Give back exactly the lines of the material below, starting with the line with "(** * pkg/controller/status_reporter.go *)" and going on through the line with "Definition ErrorReporterStackSize : nat".

*** Data for the task ***

(** * Declarative controller runtime: a shallow embedding

    The development follows the Go packages of the repository:
    - [Reporter]   pkg/controller/status_reporter.go
    - [Cache]      pkg/cache/fake_cache.go
    - [Pipeline]   pkg/pipeline/expression.go
    - [Controller] pkg/controller/controller.go

    Go slices are lists, [int] lengths are [nat], Go strings are lists of
    bytes ([string] of the standard library, one [ascii] per byte), a nil
    pointer or nil interface is [None]. *)

From Stdlib Require Floats.
From Stdlib Require Import String Ascii.
From Stdlib Require Import List Arith ZArith Lia Bool.
Import ListNotations.

Set Implicit Arguments.
Set Warnings "-register-all".

(** ** Shared list helpers *)

(** The last [n] elements of a list: the Go slice [l[len(l)-n:]]. *)
Definition lastn {A : Type} (n : nat) (l : list A) : list A :=
  skipn (length l - n) l.

(** * pkg/controller/status_reporter.go *)
Module Reporter.

(** ErrorReporterStackSize controls the depth of the LIFO error buffer. *)
Definition ErrorReporterStackSize : nat := 10.

(** TrimPrefixSuffixLen controls the number of characters to retain at the
    prefix and the suffix of long strings. *)
Definition TrimPrefixSuffixLen : nat := 120.

Section ErrorStack.

(** Go's [error] values. *)
Variable error : Type.

(** [rate.Sometimes{First: 3, Interval: 2s}]: [Do f] runs [f] on the first
    three calls and afterwards when the interval has passed since [f] last
    ran.  The wall clock is outside the model: [intervalPassed n] says
    whether it has passed at call number [n]. *)
Variable intervalPassed : nat -> bool.

Definition First : nat := 3.

(** errorReporter is the error stack implementation.  [ratelimiter] is the
    call counter of the limiter; [errorChan] is [None] for a nil channel
    and otherwise the messages sent so far, oldest first. *)
Record errorReporter : Type := mkReporter {
  errorStack : list error;
  ratelimiter : nat;
  errorChan : option (list error);
  critical : bool
}.
Lemma lasting_fire_all (es : list event) :
  forall st, callbacks_respect R st ->
             R (world st) (world (fire_all es st))
             ∧ callbacks_respect R (fire_all es st).
Proof.
  induction es as [| e es IH]; intros st Hst.
  - split; [reflexivity | exact Hst].
  - rewrite fire_all_cons.
    destruct (lasting_fire e st Hst) as [Hstep Hcb].
    destruct (IH _ Hcb) as [Hrest Hcb'].
    split; [etransitivity; eassumption | exact Hcb'].
Qed.

End Lifetime.

(** X4.  A page type that has a truthy handler keeps that handler for the
    lifetime of the page: whatever is registered, loaded, expanded, executed
    or answered afterwards, [get] returns it. *)
Theorem registered_handler_is_permanent (es : list event) (w : World)
    (type : string) :
  truthy (page_HandlerStore_get type w) = true ->
  page_HandlerStore_get type (world (fire_all es (mkState w [])))
  = page_HandlerStore_get type w.
Proof.
  intros Htruthy.
  assert (Hframe : forall w1 w2,
             page_HANDLERS w2 = page_HANDLERS w1 -> handlers_kept w1 w2).
  { intros w1 w2 H t _. unfold page_HandlerStore_get. rewrite H. reflexivity. }
  assert (Hpre : PreOrder handlers_kept).
  { split.
    - intros w1 t _. reflexivity.
    - intros w1 w2 w3 H12 H23 t Ht.
      rewrite H23 by (rewrite H12; exact Ht). apply H12, Ht. }
  destruct (lasting_fire_all handlers_kept Hpre) with (es := es)
    (st := mkState w []) as [Hkept _].
  - intros w1 w2 (_ & H & _). apply Hframe, H.
  - intros t h w1 t' Ht'. apply add_keeps, Ht'.
  - intros fn w1. apply Hframe. reflexivity.
  - intros fns w1. apply Hframe. reflexivity.
  - intros s w1. apply Hframe. reflexivity.
  - intros bh w1. apply Hframe. reflexivity.
  - intros ah w1. apply Hframe. reflexivity.
  - constructor.
  - apply Hkept, Htruthy.
Qed.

*** End of Data for the task ***

◆ Exercise solution:
(** * pkg/controller/status_reporter.go *)
Module Reporter.

(** ErrorReporterStackSize controls the depth of the LIFO error buffer. *)
Definition ErrorReporterStackSize : nat := 10.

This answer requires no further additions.